Dean’s criminal history dates back to 1996 and includes at least two identity theft sentences for impersonating lawyers. He has also been convicted of two counts of preparation of false documentary evidence and one count of perjury by declaration, all offences.
The Court, detailing the 1997 sentence, said that when he was arrested, he was incarcerated as Kenneth Aslan, a name he stole from a Ventura County attorney.
In a 2007 news story, the real Kenneth Aslan said that he met Dean in the early 1990s and exchanged business cards with him. According to Aslan, Dean used his bar number to register cases over the next decade, leading Aslan to receive calls about cases he had never heard of.

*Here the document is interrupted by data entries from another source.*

(* ===== verification/Mm.v ===== *)
(** * The memory interface (kernel/mm/internal.c, lib/stdlib, strdup)

    The two pools of the kernel, the allocation functions on them, and
    [strdup] and [strndup], which put the string functions and the allocator
    together.  The addresses of the pools come from the linker and are
    arguments.  The memory is one; a pool adds its control structure. *)

From S2P Require Import Prelude Memory MemCopy MemCopyProof CStr CStrProof Tlsf TlsfMap TlsfHeap TlsfApi TlsfClient.
Import Memcpy Search.

Inductive pool := TLSF_POOL_PRIVATE | TLSF_POOL_USER.

Record mm_state := MkMm {
  mm_mem : mem;
  private_pool : control_t;
  user_pool : control_t;
}.

Definition tlsf_pools (i : pool) (s : mm_state) : tlsf_state :=
  MkTlsf (mm_mem s) (match i with TLSF_POOL_PRIVATE => private_pool s | TLSF_POOL_USER => user_pool s end).

Definition set_pool (i : pool) (t : tlsf_state) (s : mm_state) : mm_state :=
  match i with
  | TLSF_POOL_PRIVATE => MkMm (tmem t) (ctl t) (user_pool s)
  | TLSF_POOL_USER => MkMm (tmem t) (private_pool s) (ctl t)
  end.

(** A call on the pool [master_state()->tlsf_pools[i]]. *)
Definition on_pool {A} (i : pool) (c : TM A) : M mm_state A := λ s,
  match c (tlsf_pools i s) with Ok (a, t) => Ok (a, set_pool i t s) | Fault e => Fault e end.

Definition TLSF_POOL_PRIVATE_SIZE : Z := 32768.
Definition TLSF_POOL_USER_END : Z := 100663296 + 1048576.

(** The control structure of a pool is at its start. *)
Definition create_pool (i : pool) (start size : Z) : M mm_state unit :=
  modify (λ s, set_pool i (MkTlsf (mm_mem s) (MkControl start 0 [] [])) s);;
  _ ← on_pool i (tlsf_create_with_pool start size);
  mret tt.

Definition _internal_mm_init (_private_pool _end : Z) : M mm_state unit :=
  create_pool TLSF_POOL_PRIVATE _private_pool TLSF_POOL_PRIVATE_SIZE;;
  create_pool TLSF_POOL_USER _end (u32 (TLSF_POOL_USER_END - _end)).

Definition _internal_malloc (n : Z) : M mm_state Z := on_pool TLSF_POOL_PRIVATE (tlsf_malloc n).
Definition _internal_realloc (old new_len : Z) : M mm_state Z :=
  on_pool TLSF_POOL_PRIVATE (tlsf_realloc old new_len).
Definition _internal_memalign (n align : Z) : M mm_state Z := on_pool TLSF_POOL_PRIVATE (tlsf_memalign n align).
Definition _internal_free (addr : Z) : M mm_state unit := on_pool TLSF_POOL_PRIVATE (tlsf_free addr).

Definition malloc (n : Z) : M mm_state Z := on_pool TLSF_POOL_USER (tlsf_malloc n).
Definition realloc (old new_len : Z) : M mm_state Z := on_pool TLSF_POOL_USER (tlsf_realloc old new_len).
Definition memalign (n align : Z) : M mm_state Z := on_pool TLSF_POOL_USER (tlsf_memalign align n).
Definition free (addr : Z) : M mm_state unit := on_pool TLSF_POOL_USER (tlsf_free addr).

(** ** strdup and strndup *)

(** A function of the string library that changes the memory. *)
Definition on_mem {A} (f : mem → outcome (mem * A)) : M mm_state A := λ s,
  match f (mm_mem s) with
  | Ok (m, a) => Ok (a, MkMm m (private_pool s) (user_pool s))
  | Fault e => Fault e
  end.

Definition strdup (fuel : nat) (str : Z) : M mm_state Z :=
  l ← on_mem (λ m, l ← strlen fuel m str; Ok (m, l));
  d ← malloc (u32 (l + 1));
  if d =? 0 then mret 0
  else on_mem (λ m, memcpy m d str (u32 (l + 1))).

Definition strndup (str n : Z) : M mm_state Z :=
  l ← on_mem (λ m, l ← strnlen m str n; Ok (m, l));
  d ← malloc (u32 (l + 1));
  if d =? 0 then mret 0
  else
    _ ← on_mem (λ m, memcpy m d str l);
    on_mem (λ m, Ok (store8 m (d + l) 0, d)).

(** ** Writing into a block that was allocated *)

Lemma run_store t A p n a v : run t A → A !! p = Some n → p ≤ a < p + n →
  run (MkTlsf (store8 (tmem t) a v) (ctl t)) A.
Proof. intros. by apply (run_write t A p n a v). Qed.

Lemma run_mem_copy t A p n d s k : run t A → A !! p = Some n → p ≤ d → d + Z.of_nat k ≤ p + n →
  run (MkTlsf (mem_copy (tmem t) d s k) (ctl t)) A.
Proof.
  intros Ht Hp. revert t d s Ht. induction k as [|k IH]; intros t d s Ht Hd Hk; cbn [mem_copy].
  - by destruct t.
  - apply (IH (MkTlsf (store8 (tmem t) d (load8 (tmem t) s)) (ctl t))); [|lia..].
    apply (run_store _ _ p n); (done || lia).
Qed.

(** [malloc] as its client sees it. *)
Abbreviation user s := (tlsf_pools TLSF_POOL_USER s).

Lemma malloc_spec s A size : run (user s) A → 0 ≤ size ≤ 2 ^ 32 - 4 →
  ∃ p s', malloc size s = Ok (p, s') ∧ run (user s') (give p size A) ∧
    (p = 0 ∧ s' = s ∨ 0 < size ∧ fresh_block A p size ∧ contents_kept A (user s) (user s')).
Proof.
  intros Hr Hs. destruct (malloc_returns _ _ _ Hr Hs) as (p & t & E & Hp).
  exists p, (set_pool TLSF_POOL_USER t s). unfold malloc, on_pool. rewrite E. split; [done|].
  assert (user (set_pool TLSF_POOL_USER t s) = t) as -> by by destruct t.
  split; [by eapply run_malloc|]. destruct Hp as [[-> ->]|]; [left | by right].
  split; [done|]. by destruct s.
Qed.

(** The memory alone changes. *)
Lemma user_with_mem m s : user (MkMm m (private_pool s) (user_pool s)) = MkTlsf m (ctl (user s)).
Proof. done. Qed.

(** The bytes of a block the client holds, copied to a fresh block. *)
Lemma copy_to_fresh t A p size str k : run t (<[p := size]> A) → fresh_block A p size →
  Z.of_nat k ≤ size → p + Z.of_nat k ≤ str ∨ str + Z.of_nat k ≤ p →
  let t' := MkTlsf (mem_copy (tmem t) p str k) (ctl t) in
  run t' (<[p := size]> A) ∧ contents_kept A t t' ∧
  ∀ i, 0 ≤ i < Z.of_nat k → load8 (tmem t') (p + i) = load8 (tmem t) (str + i).
Proof.
  intros Hr Hf Hk Hdis. split; [|split].
  - apply (run_mem_copy _ _ p size); [done | apply lookup_insert_eq | lia | lia].
  - intros q n a Hq Ha. cbn [tmem]. apply load8_mem_copy_ne.
    destruct Hf as (_ & _ & _ & _ & Hf). specialize (Hf q n Hq). lia.
  - intros i Hi. cbn [tmem]. apply load8_mem_copy_in; lia.
Qed.

Section Strdup.
Context (fuel : nat) (s : mm_state) (A : holdings) (str L q n : Z).
Context (Hrun : run (user s) A) (Hq : A !! q = Some n) (Hin : q ≤ str ∧ str + L + 1 ≤ q + n).
Context (Hstr : cstring (mm_mem s) str L) (Hfuel : (Z.to_nat L < fuel)%nat) (HL : L < 2 ^ 31).

Lemma strdup_spec : ∃ p s', strdup fuel str s = Ok (p, s') ∧
  (p = 0 ∧ s' = s ∨
   fresh_block A p (L + 1) ∧ run (user s') (<[p := L + 1]> A) ∧ contents_kept A (user s) (user s') ∧
   ∀ i, 0 ≤ i ≤ L → load8 (mm_mem s') (p + i) = load8 (mm_mem s) (str + i)).
Proof.
  pose proof (proj1 Hstr) as H0. destruct (malloc_spec s A (L + 1) Hrun) as (p & s1 & E & Hr & Hp); [lia|].
  unfold strdup, mbind, M_bind, on_mem. rewrite (strlen_spec _ _ _ L) by done. cbn [mbind outcome_bind].
  replace (MkMm (mm_mem s) (private_pool s) (user_pool s)) with s by (by destruct s).
  rewrite wrapu_small by lia. rewrite E. destruct Hp as [[-> ->]|(_ & Hf & Hkept)]; [eexists _, _; by eauto|].
  pose proof Hf as (Hp0 & _ & _ & _ & Hdis). unfold give in Hr.
  destruct (Z.eqb_spec p 0); [lia|]. specialize (Hdis q n Hq).
  rewrite memcpy_correct by lia. eexists _, _. split; [done|]. right. split; [done|].
  destruct (copy_to_fresh (user s1) A p (L + 1) str (Z.to_nat (L + 1)) Hr Hf) as (Hr' & Hk' & Hcopy); [lia..|].
  split; [exact Hr'|]. split.
  - intros r k a Hrk Ha. rewrite <- (Hkept r k a Hrk Ha). exact (Hk' r k a Hrk Ha).
  - intros i Hi. transitivity (load8 (mm_mem s1) (str + i)); [apply Hcopy; lia|].
    apply (Hkept q n); [done | lia].
Qed.

End Strdup.

(** [strndup] copies at most [k] bytes and terminates the copy. *)
Lemma strndup_spec s A str K k q n :
  run (user s) A → A !! q = Some n → q ≤ str → str + K ≤ q + n → 0 < str →
  stops_at (λ p, load8 (mm_mem s) p =? 0) str K k → K < 2 ^ 31 →
  ∃ p s', strndup str k s = Ok (p, s') ∧
  (p = 0 ∧ s' = s ∨
   fresh_block A p (K + 1) ∧ run (user s') (<[p := K + 1]> A) ∧ contents_kept A (user s) (user s') ∧
   load8 (mm_mem s') (p + K) = 0 ∧
   ∀ i, 0 ≤ i < K → load8 (mm_mem s') (p + i) = load8 (mm_mem s) (str + i)).
Proof.
  intros Hrun Hq Hlo Hhi Hstr Hst HK. pose proof (proj1 Hst) as H0.
  destruct (malloc_spec s A (K + 1) Hrun) as (p & s1 & E & Hr & Hp); [lia|].
  unfold strndup, mbind, M_bind, on_mem. rewrite (strnlen_spec _ _ K) by done. cbn [mbind outcome_bind].
  replace (MkMm (mm_mem s) (private_pool s) (user_pool s)) with s by (by destruct s).
  rewrite wrapu_small by lia. rewrite E. destruct Hp as [[-> ->]|(_ & Hf & Hkept)]; [eexists _, _; by eauto|].
  pose proof Hf as (Hp0 & _ & _ & _ & Hdis). unfold give in Hr.
  destruct (Z.eqb_spec p 0); [lia|]. pose proof (Hdis q n Hq).
  rewrite memcpy_correct by lia. eexists _, _. split; [done|]. right. split; [done|].
  destruct (copy_to_fresh (user s1) A p (K + 1) str (Z.to_nat K) Hr Hf) as (Hr' & Hk' & Hcopy); [lia..|].
  cbn [mm_mem private_pool user_pool]. split; [|split; [|split]].
  - apply (run_store _ _ p (K + 1) (p + K) 0 Hr'); [apply lookup_insert_eq | lia].
  - intros r j a Hrj Ha. rewrite <- (Hkept r j a Hrj Ha), <- (Hk' r j a Hrj Ha). cbn [tmem tlsf_pools mm_mem].
    apply load8_store8_ne. specialize (Hdis r j Hrj). lia.
  - apply load8_store8_eq.
  - intros i Hi. rewrite load8_store8_ne by lia.
    transitivity (load8 (mm_mem s1) (str + i)); [apply Hcopy; lia|]. apply (Hkept q n); [done | lia].
Qed.

(** ** Claims *)

(** C14: [strdup] of a string in a block the client holds returns null and
    changes nothing, or a fresh block of its size that holds a copy of the
    string; all blocks the client holds keep their contents, and the client can
    go on with the new block as one of them. *)
Theorem strdup_copies fuel s A str L q n :
  run (user s) A → A !! q = Some n → q ≤ str → str + L + 1 ≤ q + n →
  cstring (mm_mem s) str L → (Z.to_nat L < fuel)%nat → L < 2 ^ 31 →
  ∃ p s', strdup fuel str s = Ok (p, s') ∧
    (p = 0 ∧ s' = s ∨
     fresh_block A p (L + 1) ∧ cstring (mm_mem s') p L ∧
     (∀ i, 0 ≤ i ≤ L → load8 (mm_mem s') (p + i) = load8 (mm_mem s) (str + i)) ∧
     contents_kept A (user s) (user s') ∧ run (user s') (<[p := L + 1]> A)).
Proof.
  intros Hr Hq Hlo Hhi Hs Hf HL.
  destruct (strdup_spec fuel s A str L q n Hr Hq (conj Hlo Hhi) Hs Hf HL) as (p & s' & E & Hp).
  exists p, s'. split; [done|]. destruct Hp as [|(Hfr & Hr' & Hk & Hc)]; [by left | right].
  split; [done|]. split; [|done]. destruct Hs as (H0 & Hnz & Hz). split; [done|]. split.
  - intros i Hi. rewrite Hc by lia. by apply Hnz.
  - by rewrite Hc by lia.
Qed.

(** The string "ya" in the block of 100 bytes at 7288. *)
Definition with_ya (t : tlsf_state) : mm_state :=
  MkMm (store8 (store8 (store8 (tmem t) 7288 121) 7289 97) 7290 0) (ctl t) (ctl t).

Lemma with_ya_run t A : run t A → A !! 7288 = Some 100 → run (user (with_ya t)) A.
Proof.
  intros H0 Hl. pose proof (run_store _ _ 7288 100 7288 121 H0 Hl ltac:(lia)) as H1.
  pose proof (run_store _ _ 7288 100 7289 97 H1 Hl ltac:(lia)) as H2.
  exact (run_store _ _ 7288 100 7290 0 H2 Hl ltac:(lia)).
Qed.

Lemma with_ya_string t : cstring (mm_mem (with_ya t)) 7288 2.
Proof.
  unfold with_ya. cbn [mm_mem]. split; [lia|]. split.
  - intros i Hi. assert (i = 0 ∨ i = 1) as [-> | ->] by lia; repeat (rewrite load8_store8; case_decide; try lia); done.
  - rewrite load8_store8_eq. done.
Qed.

Lemma strdup_copies_witness : ∃ p s', strdup 3 7288 (with_ya demo1) = Ok (p, s') ∧
  (p = 0 ∧ s' = with_ya demo1 ∨ fresh_block {[7288 := 100]} p (2 + 1) ∧ cstring (mm_mem s') p 2 ∧
   (∀ i, 0 ≤ i ≤ 2 → load8 (mm_mem s') (p + i) = load8 (mm_mem (with_ya demo1)) (7288 + i)) ∧
   contents_kept {[7288 := 100]} (user (with_ya demo1)) (user s') ∧
   run (user s') (<[p := 2 + 1]> {[7288 := 100]})).
Proof.
  apply (strdup_copies 3 (with_ya demo1) {[7288 := 100]} 7288 2 7288 100);
    [apply with_ya_run; [apply demo1_run | reflexivity] | reflexivity | lia | lia | apply with_ya_string | lia | lia].
Defined.

(** [_internal_memalign] passes the size as the alignment: for a size that
    is not a power of two it fails an assertion, whatever the state of the pool
    and the alignment asked for. *)
Theorem internal_memalign_swapped n align s :
  is_pow2 n = false → 0 < align < 2 ^ 30 → 0 ≤ n < 2 ^ 30 →
  _internal_memalign n align s = Fault AssertFailed.
Proof.
  intros Hn Ha Hb. unfold _internal_memalign, on_pool, tlsf_memalign, mbind, M_bind.
  change ALIGN_SIZE with (2 ^ 2). rewrite adjust_request_spec by lia. change sizeof_block_header_t with 16.
  set (adjust := if _ || _ then 0 else _).
  assert (0 ≤ adjust < 2 ^ 30).
  { unfold adjust. destruct (_ || _) eqn:E; [lia|]. apply orb_false_iff in E as [_ E]. lia. }
  clearbody adjust. unfold adjust_request_size at 1, align_up, mbind, M_bind, assert_.
  rewrite wrapu_small by lia. rewrite Hn. unfold testz. by destruct (Z.eqb_spec (adjust + n + 16) 0); [lia|].
Qed.

Lemma internal_memalign_swapped_witness :
  _internal_memalign 100 4 (with_ya demo1) = Fault AssertFailed.
Proof. apply (internal_memalign_swapped 100 4 (with_ya demo1)); [reflexivity | lia | lia]. Defined.
(* ===== verification/SymTable.v ===== *)
(** * libbcl: the symbol tables of the Huffman and Shannon-Fano coders

    [sym_t] is huff_sym_t and sf_sym_t, which are the same; the histogram loop and
    the bubble sort occur in both files as well.  The sort is proved to end
    (every round that swaps removes an inversion), to permute the table and to
    leave no neighbours out of order. *)

From stdpp Require Import sorting.
From S2P Require Import Prelude Bits Bcl.

Record sym_t := Sym {
  Symbol : Z;
  Count : Z;
  Code : Z;
  Bits : Z;
}.

#[global] Instance sym_inhabited : Inhabited sym_t := populate (Sym 0 0 0 0).

Definition set_Count (n : Z) (e : sym_t) : sym_t := Sym (Symbol e) n (Code e) (Bits e).
Definition set_Code (code bits : Z) (e : sym_t) : sym_t := Sym (Symbol e) (Count e) code bits.

Definition _Huffman_Hist (inb : list Z) (sym : list sym_t) (size : Z) : outcome (list sym_t) :=
  sym ← for_up 256 0 (λ k sym, arr_set sym k (Sym k 0 0 0)) sym;
  for_up (Z.to_nat size) 0 (λ i sym,
    b ← arr_get inb i;
    e ← arr_get sym b;
    arr_set sym b (set_Count (u32 (Count e + 1)) e)) sym.

Section Bubble.
(** [gt a b]: [a] may not stand before [b]. *)
Context (gt : sym_t → sym_t → bool).

Definition bubble_round (sym : list sym_t) : outcome (list sym_t * bool) :=
  for_up 255 0 (λ k '(sym, swaps),
    a ← arr_get sym k;
    b ← arr_get sym (k + 1);
    if gt a b then
      sym ← arr_set sym k b;
      sym ← arr_set sym (k + 1) a;
      Ok (sym, true)
    else Ok (sym, swaps)) (sym, false).

(** 256 entries have at most 32640 inversions. *)
Definition bubble_sort (sym : list sym_t) : outcome (list sym_t) :=
  iter (Z.to_nat 32641) (λ sym,
    '(sym, swaps) ← bubble_round sym;
    Ok (if swaps : bool then inl sym else inr sym)) sym.

(** ** Inversions *)

Fixpoint inv (l : list sym_t) : nat :=
  match l with
  | [] => O
  | x :: l => (length (filter (λ y, gt x y) l) + inv l)%nat
  end.

Lemma inv_bound l : (2 * inv l ≤ length l * (length l - 1))%nat.
Proof.
  induction l as [|x l IH]; simpl; [lia|]. pose proof (length_filter (λ y, gt x y) l).
  rewrite Nat.sub_0_r. destruct (length l); simpl in *; lia.
Qed.

Context (gt_asym : ∀ a b, gt a b = true → gt b a = false).

Lemma inv_swap p a b q :
  gt a b = true → inv (p ++ a :: b :: q) = S (inv (p ++ b :: a :: q)).
Proof.
  intros Hgt. induction p as [|x p IH]; simpl.
  - rewrite !filter_cons. rewrite Hgt, (gt_asym _ _ Hgt).
    destruct (decide (Is_true true)), (decide (Is_true false)); try done. simpl. lia.
  - rewrite IH. rewrite Nat.add_succ_r. do 2 f_equal.
    apply Permutation_length, filter_Permutation. by rewrite (Permutation_swap a b).
Qed.

(** The neighbours before [k] are in order. *)
Definition ordered_upto (k : Z) (l : list sym_t) : Prop :=
  ∀ i, 0 ≤ i < k → gt (l !!! Z.to_nat i) (l !!! Z.to_nat (i + 1)) = false.

Lemma split_at (l : list sym_t) k :
  0 ≤ k → k + 1 < Z.of_nat (length l) →
  ∃ p q, l = p ++ l !!! Z.to_nat k :: l !!! Z.to_nat (k + 1) :: q ∧ Z.of_nat (length p) = k.
Proof.
  intros Hk Hl. destruct (lookup_lt_is_Some_2 l (Z.to_nat k)) as [a Ha]; [lia|].
  destruct (lookup_lt_is_Some_2 l (Z.to_nat (k + 1))) as [b Hb]; [lia|].
  rewrite (list_lookup_total_correct _ _ _ Ha), (list_lookup_total_correct _ _ _ Hb).
  exists (take (Z.to_nat k) l), (drop (S (S (Z.to_nat k))) l). split; [|rewrite length_take; lia].
  replace (Z.to_nat (k + 1)) with (S (Z.to_nat k)) in Hb by lia.
  rewrite <- (drop_S _ _ _ Hb), <- (drop_S _ _ _ Ha). by rewrite take_drop.
Qed.

Lemma bubble_round_spec l :
  length l = 256%nat →
  yields (bubble_round l) (λ '(l', swaps),
    l' ≡ₚ l ∧ if swaps : bool then (inv l' < inv l)%nat else l' = l ∧ ordered_upto 255 l).
Proof.
  intros Hlen.
  eapply yields_mono.
  - apply (for_up_inv (λ k '(l', swaps), l' ≡ₚ l ∧
      if swaps : bool then (inv l' < inv l)%nat else l' = l ∧ ordered_upto k l)).
    + split; [done|]. split; [done|]. intros i Hi. lia.
    + intros k [l' swaps] Hk [Hp Hs].
      assert (length l' = 256%nat) as Hlen' by (by rewrite Hp).
      destruct (split_at l' k) as (p & q & Hl' & Hpk); [lia..|].
      set (a := l' !!! Z.to_nat k) in *. set (b := l' !!! Z.to_nat (k + 1)) in *.
      rewrite Hl' at 1. rewrite arr_get_app by lia. cbn [mbind outcome_bind].
      assert (l' = (p ++ [a]) ++ b :: q) as Hl2 by (by rewrite <- app_assoc).
      rewrite Hl2 at 1. rewrite arr_get_app by room. cbn [mbind outcome_bind].
      destruct (gt a b) eqn:Hgt.
      * rewrite Hl' at 1. rewrite arr_set_app by lia. cbn [mbind outcome_bind].
        rewrite arr_set_app by room. cbn [mbind outcome_bind yields].
        assert (((p ++ [b]) ++ [a]) ++ q = p ++ b :: a :: q) as -> by (by rewrite <- !app_assoc).
        split; [by rewrite <- Hp, Hl', (Permutation_swap a b)|].
        assert (inv l' ≤ inv l)%nat as Hle by (destruct swaps; [lia | by destruct Hs as [-> _]]).
        rewrite Hl', (inv_swap _ _ _ _ Hgt) in Hle. lia.
      * cbn [yields]. split; [done|]. destruct swaps; [done|]. destruct Hs as [-> Hord]. split; [done|].
        intros i Hi. destruct (decide (i = k)) as [->|]; [done|]. apply Hord. lia.
  - intros [l' swaps]. done.
Qed.

Lemma bubble_sort_spec l :
  length l = 256%nat →
  yields (bubble_sort l) (λ l', l' ≡ₚ l ∧ ordered_upto 255 l').
Proof.
  intros Hlen. apply (iter_inv (λ l', l' ≡ₚ l) inv); [done| |].
  - pose proof (inv_bound l) as Hb. rewrite Hlen in Hb. lia.
  - intros l' Hp. apply yields_bind. eapply yields_mono; [apply bubble_round_spec; by rewrite Hp|].
    intros [l2 swaps] [Hp2 Hs]. destruct swaps; simpl.
    + split; [by rewrite Hp2 | done].
    + destruct Hs as [-> Hord]. done.
Qed.

End Bubble.

(** ** The histogram *)

Definition sym_counts (sym : list sym_t) (l : list Z) : Prop :=
  length sym = 256%nat ∧ ∀ b, in_u8 b → sym !! Z.to_nat b = Some (Sym b (occ b l) 0 0).

Lemma hist_spec inb sym :
  byte_list inb → Z.of_nat (length inb) < 2 ^ 31 → length sym = 256%nat →
  yields (_Huffman_Hist inb sym (Z.of_nat (length inb))) (λ sym', sym_counts sym' inb).
Proof.
  intros Hin Hlen Hsym. unfold _Huffman_Hist. apply yields_bind.
  eapply yields_mono.
  { apply (for_up_inv (λ j h, length h = 256%nat ∧ ∀ b, 0 ≤ b < j → h !! Z.to_nat b = Some (Sym b 0 0 0))).
    - split; [done | lia].
    - intros j h Hj [Hl Hh]. rewrite arr_set_in_range by lia. simpl. split; [by rewrite length_insert|].
      intros b Hb. destruct (decide (b = j)) as [->|].
      + apply list_lookup_insert_eq. lia.
      + rewrite list_lookup_insert_ne by lia. apply Hh. lia. }
  intros h0 [Hl0 Hh0]. simpl in Hh0. rewrite Nat2Z.id.
  eapply yields_mono.
  { apply (for_up_inv (λ j h, sym_counts h (take (Z.to_nat j) inb))).
    - split; [done|]. intros b Hb. apply Hh0. lia.
    - intros j h Hj [Hl Hh]. destruct (arr_get_in_range inb j) as (b & -> & Hb); [lia|]. cbn [mbind outcome_bind].
      assert (in_u8 b) as Hb8 by exact (Forall_lookup_1 _ _ _ _ Hin Hb).
      rewrite (proj2 (arr_get_Ok h b _) (conj (proj1 Hb8) (Hh b Hb8))). cbn [mbind outcome_bind].
      rewrite arr_set_in_range by lia. cbn [yields]. unfold set_Count. cbn [Symbol Code Bits Count].
      replace (Z.to_nat (j + 1)) with (S (Z.to_nat j)) by lia. rewrite (take_S_r _ _ _ Hb).
      split; [by rewrite length_insert|]. intros c Hc. rewrite occ_app, occ_cons. change (occ c []) with 0.
      destruct (Z.eqb_spec b c) as [->|Hne].
      + rewrite list_lookup_insert_eq by lia. do 2 f_equal. pose proof (occ_range c (take (Z.to_nat j) inb)).
        rewrite length_take in *. rewrite wrapu_small by lia. simpl. lia.
      + rewrite list_lookup_insert_ne by lia. rewrite Hh by done. do 2 f_equal. simpl. lia. }
  intros h. replace (Z.to_nat (0 + Z.of_nat (length inb))) with (length inb) by lia. by rewrite firstn_all.
Qed.

(** ** Sorting by symbol *)

Definition by_symbol (a b : sym_t) : bool := Symbol b <? Symbol a.

Lemma by_symbol_asym a b : by_symbol a b = true → by_symbol b a = false.
Proof. unfold by_symbol. rewrite Z.ltb_lt, Z.ltb_ge. lia. Qed.

Lemma sorted_neighbours (l : list Z) :
  (∀ i x y, l !! i = Some x → l !! S i = Some y → x ≤ y) → Sorted Z.le l.
Proof.
  induction l as [|x l IH]; intros H; constructor.
  - apply IH. intros i a b Ha Hb. by apply (H (S i)).
  - destruct l as [|y l]; constructor. by apply (H O).
Qed.

(** A table of all 256 symbols, in order, is indexed by the symbol. *)
Lemma ordered_symbols l :
  Symbol <$> l ≡ₚ seqZ 0 256 → ordered_upto by_symbol 255 l → Symbol <$> l = seqZ 0 256.
Proof.
  intros Hp Hord.
  assert (length l = 256%nat) as Hlen by (apply Permutation_length in Hp; by rewrite length_fmap in Hp).
  apply (StronglySorted_unique Z.le); [| |done].
  - apply Sorted_StronglySorted; [intros ???; lia|]. apply sorted_neighbours. intros i x y Hx Hy.
    rewrite list_lookup_fmap in Hx, Hy. apply fmap_Some in Hx as (a & Ha & ->), Hy as (b & Hb & ->).
    pose proof (lookup_lt_Some _ _ _ Hb). specialize (Hord (Z.of_nat i) ltac:(lia)).
    replace (Z.to_nat (Z.of_nat i + 1)) with (S i) in Hord by lia. rewrite Nat2Z.id in Hord.
    rewrite (list_lookup_total_correct _ _ _ Ha), (list_lookup_total_correct _ _ _ Hb) in Hord.
    unfold by_symbol in Hord. apply Z.ltb_ge in Hord. lia.
  - apply Sorted_StronglySorted; [intros ???; lia|]. apply sorted_neighbours. intros i x y Hx Hy.
    apply lookup_seqZ in Hx, Hy. lia.
Qed.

Aslan said Dean introduced himself as Aslan to potential clients he met at the courthouse. After his arrest in 2003, the dean allegedly gave the bailiffs the name of Aslan, after which police had to come to Aslan’s home in the middle of the night.
“I thought I was being robbed, but the police were actually looking for him,” Aslan said.
After Dean’s arrest in 1996, police found papers bearing Aslan’s name in Dean’s briefcase and thought he may have killed Aslan.
Aslan said, “The police came to the house and started asking my children whether they had seen me that day or not.”
A Los Angeles County Superior Court judge last week issued an interim order allowing the state bar to seize Dean’s client files and records of former clients from its offices in the San Fernando Valley. Customers or former customers may contact State Bar’s bilingual phone number 213-765-1766 for return of their files.